Nickel alloys with special properties include nickeline, constantan, invar, platinite. Nickeline and constantan are also the alloys of nickel with copper. They have high electric resistance which almost does not vary with temperature changes, and are used in the electric equipment. Invar (the alloy of 36 % of nickel and 64 % of iron) practically does not extend at heating up to 100 °C and applies in an electric and radio engineering and in chemical mechanical engineering. The alloy of nickel with iron - platinite - has the same coefficient of expansion as that for the glass and it is used for soldering the metal lead-in contacts into glass.

Rather small amounts of nickel are spent for plating of other metals.
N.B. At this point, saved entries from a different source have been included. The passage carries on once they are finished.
(* ===== verification/GoUrl.v ===== *)
(** Query strings of [net/url]: [QueryEscape], [Values.Encode], [ParseQuery] and
    the methods of [Values] the source uses.

    A [Values] is a map from a name to its values in order. *)

From Stdlib Require Import ZArith Lia Ascii.
From stdpp Require Import base gmap strings list numbers sorting.
From S2P Require Import Prelude GoRt GoStrconv.

#[local] Set Warnings "-register-all".

Notation Values := (gmap string (list string)).

Definition values_Get (q : Values) (k : string) : string :=
  match q !! k with Some (v :: _) => v | _ => EmptyString end.
Definition values_Set (q : Values) (k v : string) : Values := <[k := [v]]> q.
Definition values_Del (q : Values) (k : string) : Values := delete k q.

(** ** Escaping *)

Definition unreserved (c : ascii) : bool :=
  let n := byte_of c in
  ((48 <=? n) && (n <=? 57)) || ((65 <=? n) && (n <=? 90)) || ((97 <=? n) && (n <=? 122))
  || (n =? 45) || (n =? 95) || (n =? 46) || (n =? 126).

Definition upper_hex (d : Z) : ascii := ascii_of (if d <? 10 then 48 + d else 55 + d).

Fixpoint QueryEscape (s : string) : string :=
  match s with
  | EmptyString => EmptyString
  | String c s =>
      if unreserved c then String c (QueryEscape s)
      else if byte_of c =? 32 then String "+" (QueryEscape s)
      else String "%" (String (upper_hex (byte_of c / 16)) (String (upper_hex (byte_of c mod 16)) (QueryEscape s)))
  end.

Definition unhex (c : ascii) : option Z :=
  let n := byte_of c in
  if (48 <=? n) && (n <=? 57) then Some (n - 48)
  else if (97 <=? n) && (n <=? 102) then Some (n - 87)
  else if (65 <=? n) && (n <=? 70) then Some (n - 55)
  else None.

(** [QueryUnescape]; [None] is its error. *)
Fixpoint QueryUnescape (s : string) : option string :=
  match s with
  | EmptyString => Some EmptyString
  | String c rest =>
      if Ascii.eqb c "%" then
        match rest with
        | String h (String l rest) =>
            match unhex h, unhex l with
            | Some h, Some l => option_map (String (ascii_of (16 * h + l))) (QueryUnescape rest)
            | _, _ => None
            end
        | _ => None
        end
      else option_map (String (if Ascii.eqb c "+" then " "%char else c)) (QueryUnescape rest)
  end.

(** ** [Encode] and [ParseQuery] *)

Definition pairs_of (q : Values) (k : string) : list (string * string) := map (fun v => (k, v)) (default [] (q !! k)).

(** The pairs in the order of the sorted names. *)
Definition sorted_pairs (q : Values) : list (string * string) :=
  mjoin (map (pairs_of q) (merge_sort (fun a b => Is_true (String.leb a b)) (elements (dom q)))).

Definition encode_pair (kv : string * string) : string := (QueryEscape kv.1 +:+ String "=" (QueryEscape kv.2))%string.

Fixpoint join_amp (segs : list string) : string :=
  match segs with
  | [] => EmptyString
  | [s] => s
  | s :: segs => (s +:+ String "&" (join_amp segs))%string
  end.

Definition Encode (q : Values) : string := join_amp (map encode_pair (sorted_pairs q)).

(** The text before and after the first [=], all of it and nothing without one. *)
Fixpoint Cut_eq (s : string) : string * string :=
  match s with
  | EmptyString => (EmptyString, EmptyString)
  | String c s => if Ascii.eqb c "=" then (EmptyString, s) else let '(a, b) := Cut_eq s in (String c a, b)
  end.

Definition parse_segment (seg : string) : option (string * string) :=
  if has_byte ";" seg then None
  else if bool_decide (seg = EmptyString) then None
  else
    let '(k, v) := Cut_eq seg in
    match QueryUnescape k, QueryUnescape v with Some k, Some v => Some (k, v) | _, _ => None end.

Definition add_pair (q : Values) (kv : string * string) : Values := <[kv.1 := default [] (q !! kv.1) ++ [kv.2]]> q.

(** A segment in error is left out, as [URL.Query] does. *)
Definition ParseQuery (raw : string) : Values := fold_left add_pair (omap parse_segment (Split "&" raw)) ∅.

Example ParseQuery_ex : Encode (ParseQuery "b=2&a=x%20y&b=%26&;=&%zz=1") = "a=x+y&b=2&b=%26"%string.
Proof. vm_compute. reflexivity. Qed.

(** ** Round trip *)

(** By cases on the 256 bytes. *)
Lemma byte_cases (P : ascii -> bool) : forallb P (map (fun n => ascii_of_nat n) (seq 0 256)) = true -> forall c, P c = true.
Proof.
  intros H c. rewrite forallb_forall in H. apply H. rewrite in_map_iff. exists (nat_of_ascii c).
  split; [apply ascii_nat_embedding |]. apply in_seq. pose proof (nat_ascii_bounded c). lia.
Qed.

Lemma escape_byte c s :
  QueryUnescape (QueryEscape (String c s)) = option_map (String c) (QueryUnescape (QueryEscape s)).
Proof.
  pose proof (byte_cases (fun c =>
    if unreserved c then negb (Ascii.eqb c "%") && negb (Ascii.eqb c "+")
    else if byte_of c =? 32 then Ascii.eqb c " "
    else match unhex (upper_hex (byte_of c / 16)), unhex (upper_hex (byte_of c mod 16)) with
         | Some h, Some l => Ascii.eqb (ascii_of (16 * h + l)) c
         | _, _ => false
         end) ltac:(vm_compute; reflexivity) c) as H.
  cbv beta in H. simpl. destruct (unreserved c).
  - apply andb_true_iff in H as [Hp Hq]. apply negb_true_iff in Hp, Hq. cbn [QueryUnescape]. by rewrite Hp, Hq.
  - destruct (byte_of c =? 32); [by apply Ascii.eqb_eq in H as -> |]. cbn [QueryUnescape Ascii.eqb].
    destruct (unhex (upper_hex (byte_of c / 16))) as [h |]; [| done].
    destruct (unhex (upper_hex (byte_of c mod 16))) as [l |]; [| done]. by apply Ascii.eqb_eq in H as ->.
Qed.

Lemma QueryUnescape_QueryEscape s : QueryUnescape (QueryEscape s) = Some s.
Proof. induction s as [| c s IH]; [done |]. by rewrite escape_byte, IH. Qed.

(** The bytes with a meaning in a query are escaped. *)
Lemma QueryEscape_bytes x s :
  negb (unreserved x) && negb (Ascii.eqb x "+") && negb (Ascii.eqb x "%") = true -> has_byte x (QueryEscape s) = false.
Proof.
  intros Hx. apply andb_true_iff in Hx as [[Hu Hp]%andb_true_iff Hq]. apply negb_true_iff in Hu, Hp, Hq.
  assert (Hhex : forall d, 0 <= d < 16 -> Ascii.eqb (upper_hex d) x = false).
  { intros d Hd. apply Ascii.eqb_neq. intros He.
    assert (Hud : forallb (fun n => unreserved (upper_hex (Z.of_nat n))) (seq 0 16) = true) by (vm_compute; reflexivity).
    rewrite forallb_forall in Hud. specialize (Hud (Z.to_nat d)). rewrite Z2Nat.id in Hud by lia.
    rewrite He, Hu in Hud. apply diff_false_true. apply Hud, in_seq. lia. }
  induction s as [| c s IH]; [done |]. simpl. destruct (unreserved c) eqn:Hc.
  - simpl. rewrite IH, orb_false_r. apply Ascii.eqb_neq. intros ->. congruence.
  - destruct (byte_of c =? 32); cbn [has_byte].
    + rewrite IH, orb_false_r. rewrite Ascii.eqb_sym. done.
    + assert (0 <= byte_of c < 256) by (unfold byte_of; pose proof (N_ascii_bounded c); lia).
      rewrite IH, (Ascii.eqb_sym "%" x), Hq. rewrite !Hhex; [done | apply Z.mod_pos_bound; lia |].
      split; [apply Z.div_pos; lia | apply Z.div_lt_upper_bound; lia].
Qed.

Lemma encode_pair_bytes x kv :
  negb (unreserved x) && negb (Ascii.eqb x "+") && negb (Ascii.eqb x "%") = true -> x <> "="%char ->
  has_byte x (encode_pair kv) = false.
Proof.
  intros Hx He. unfold encode_pair. rewrite has_byte_app. cbn [has_byte]. rewrite !QueryEscape_bytes by done.
  rewrite orb_false_r. apply Ascii.eqb_neq. congruence.
Qed.

Lemma Cut_eq_join a b : has_byte "=" a = false -> Cut_eq (a +:+ String "=" b)%string = (a, b).
Proof.
  induction a as [| c a IH]; [done |]. change (String c a +:+ String "=" b)%string with (String c (a +:+ String "=" b)%string).
  simpl. intros [-> Ha]%orb_false_iff. by rewrite IH.
Qed.

Lemma parse_encode_pair kv : parse_segment (encode_pair kv) = Some kv.
Proof.
  unfold parse_segment. rewrite encode_pair_bytes by done. rewrite bool_decide_eq_false_2.
  - unfold encode_pair. rewrite Cut_eq_join by (by apply QueryEscape_bytes). rewrite !QueryUnescape_QueryEscape. by destruct kv.
  - unfold encode_pair. by destruct (QueryEscape kv.1).
Qed.

Lemma Split_join_amp segs : segs <> [] -> Forall (fun s => has_byte "&" s = false) segs -> Split "&" (join_amp segs) = segs.
Proof.
  intros Hne H. induction H as [| s segs Hs Hrest IH]; [done |]. destruct segs as [| s' segs]; simpl.
  - by apply Split_none.
  - rewrite Split_first by done. f_equal. by apply IH.
Qed.

Lemma segments_of_Encode q : omap parse_segment (Split "&" (Encode q)) = sorted_pairs q.
Proof.
  unfold Encode. destruct (decide (sorted_pairs q = [])) as [-> | Hne]; [done |].
  rewrite Split_join_amp.
  - clear Hne. induction (sorted_pairs q) as [| kv l IH]; [done |]. simpl. rewrite parse_encode_pair. by f_equal.
  - by destruct (sorted_pairs q).
  - apply list.Forall_forall. intros s (kv & -> & _)%list_elem_of_fmap. by apply encode_pair_bytes.
Qed.

(** Adding pairs one by one puts the values of each name in order. *)
Lemma add_pairs_lookup l q k :
  fold_left add_pair l q !! k =
  match map snd (base.filter (fun kv => kv.1 = k) l) with [] => q !! k | vs => Some (default [] (q !! k) ++ vs) end.
Proof.
  revert q. induction l as [| [k' v] l IH]; intros q; [done |]. simpl. rewrite IH, filter_cons. unfold add_pair. simpl.
  destruct (decide (k' = k)) as [-> | Hne].
  - rewrite lookup_insert, decide_True by done. simpl. destruct (map snd (base.filter _ l)); [done |]. by rewrite <- app_assoc.
  - by rewrite lookup_insert_ne.
Qed.

(** No name without values. *)
Definition values_ok (q : Values) : Prop := forall k, q !! k <> Some [].

Lemma filter_pairs q k k' : base.filter (fun kv => kv.1 = k) (pairs_of q k') = if decide (k' = k) then pairs_of q k else [].
Proof.
  unfold pairs_of. destruct (decide (k' = k)) as [-> | Hne]; induction (default [] (q !! _)) as [| v vs IH]; simpl; try done;
    rewrite filter_cons; simpl; case_decide; congruence.
Qed.

Lemma filter_sorted q k : map snd (base.filter (fun kv => kv.1 = k) (sorted_pairs q)) = default [] (q !! k).
Proof.
  unfold sorted_pairs. set (ks := merge_sort _ _).
  assert (Hp : ks ≡ₚ elements (dom q)) by apply merge_sort_Permutation.
  assert (Hnd : NoDup ks) by (rewrite Hp; apply NoDup_elements).
  assert (Hin : k ∈ ks <-> k ∈ dom q) by (rewrite Hp; apply elem_of_elements). clear Hp. clearbody ks.
  assert (H : forall ks, NoDup ks -> base.filter (fun kv => kv.1 = k) (mjoin (map (pairs_of q) ks)) = if decide (k ∈ ks) then pairs_of q k else []).
  { clear. induction ks as [| k' ks IH]; [done |]. intros [Hn Hnd]%list.NoDup_cons. simpl. rewrite list.filter_app, filter_pairs, IH by done.
    destruct (decide (k' = k)) as [-> | Hne].
    - rewrite decide_False, decide_True by set_solver. by rewrite app_nil_r.
    - destruct (decide (k ∈ ks)), (decide (k ∈ k' :: ks)); set_solver. }
  rewrite H by done. destruct (decide (k ∈ ks)) as [Hk | Hk].
  - unfold pairs_of. rewrite map_map. simpl. by rewrite map_id.
  - rewrite Hin in Hk. apply not_elem_of_dom in Hk. by rewrite Hk.
Qed.

Theorem ParseQuery_Encode q : values_ok q -> ParseQuery (Encode q) = q.
Proof.
  intros Hq. unfold ParseQuery. rewrite segments_of_Encode. apply map_eq. intros k.
  rewrite add_pairs_lookup, filter_sorted, lookup_empty. simpl. specialize (Hq k).
  destruct (q !! k) as [[| v vs] |]; [done | done | done].
Qed.

Lemma ParseQuery_ok raw : values_ok (ParseQuery raw).
Proof.
  intros k. unfold ParseQuery. rewrite add_pairs_lookup, lookup_empty. by destruct (map snd _).
Qed.

Lemma Encode_bytes x q :
  negb (unreserved x) && negb (Ascii.eqb x "+") && negb (Ascii.eqb x "%") = true -> x <> "="%char -> x <> "&"%char ->
  has_byte x (Encode q) = false.
Proof.
  intros Hx He Ha. unfold Encode. induction (sorted_pairs q) as [| kv l IH]; [done |]. simpl.
  destruct (map encode_pair l) eqn:Hl; [by apply encode_pair_bytes |].
  rewrite has_byte_app, encode_pair_bytes by done. cbn [has_byte]. rewrite IH, orb_false_r. apply Ascii.eqb_neq. congruence.
Qed.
Finely crashed nickel is applied as the catalyst in many chemical processes. Pure nickel is used for the production of laboratory utensils.

Nickel plating - a covering of metal products with a layer of nickel approximately 20-30 micron thickness for protection from corrosion and in the decorative purposes. Nickel is widely applied for protection and decorative processing of automobile parts, bicycle components, various devices, surgical tools etc.

Nickeline - the alloy of copper with nickel (25-35% Ni), contains additions of manganese, iron, zinc. It is characterized by the high electric resistance and is applied for manufacture of rheostats and other electric devices.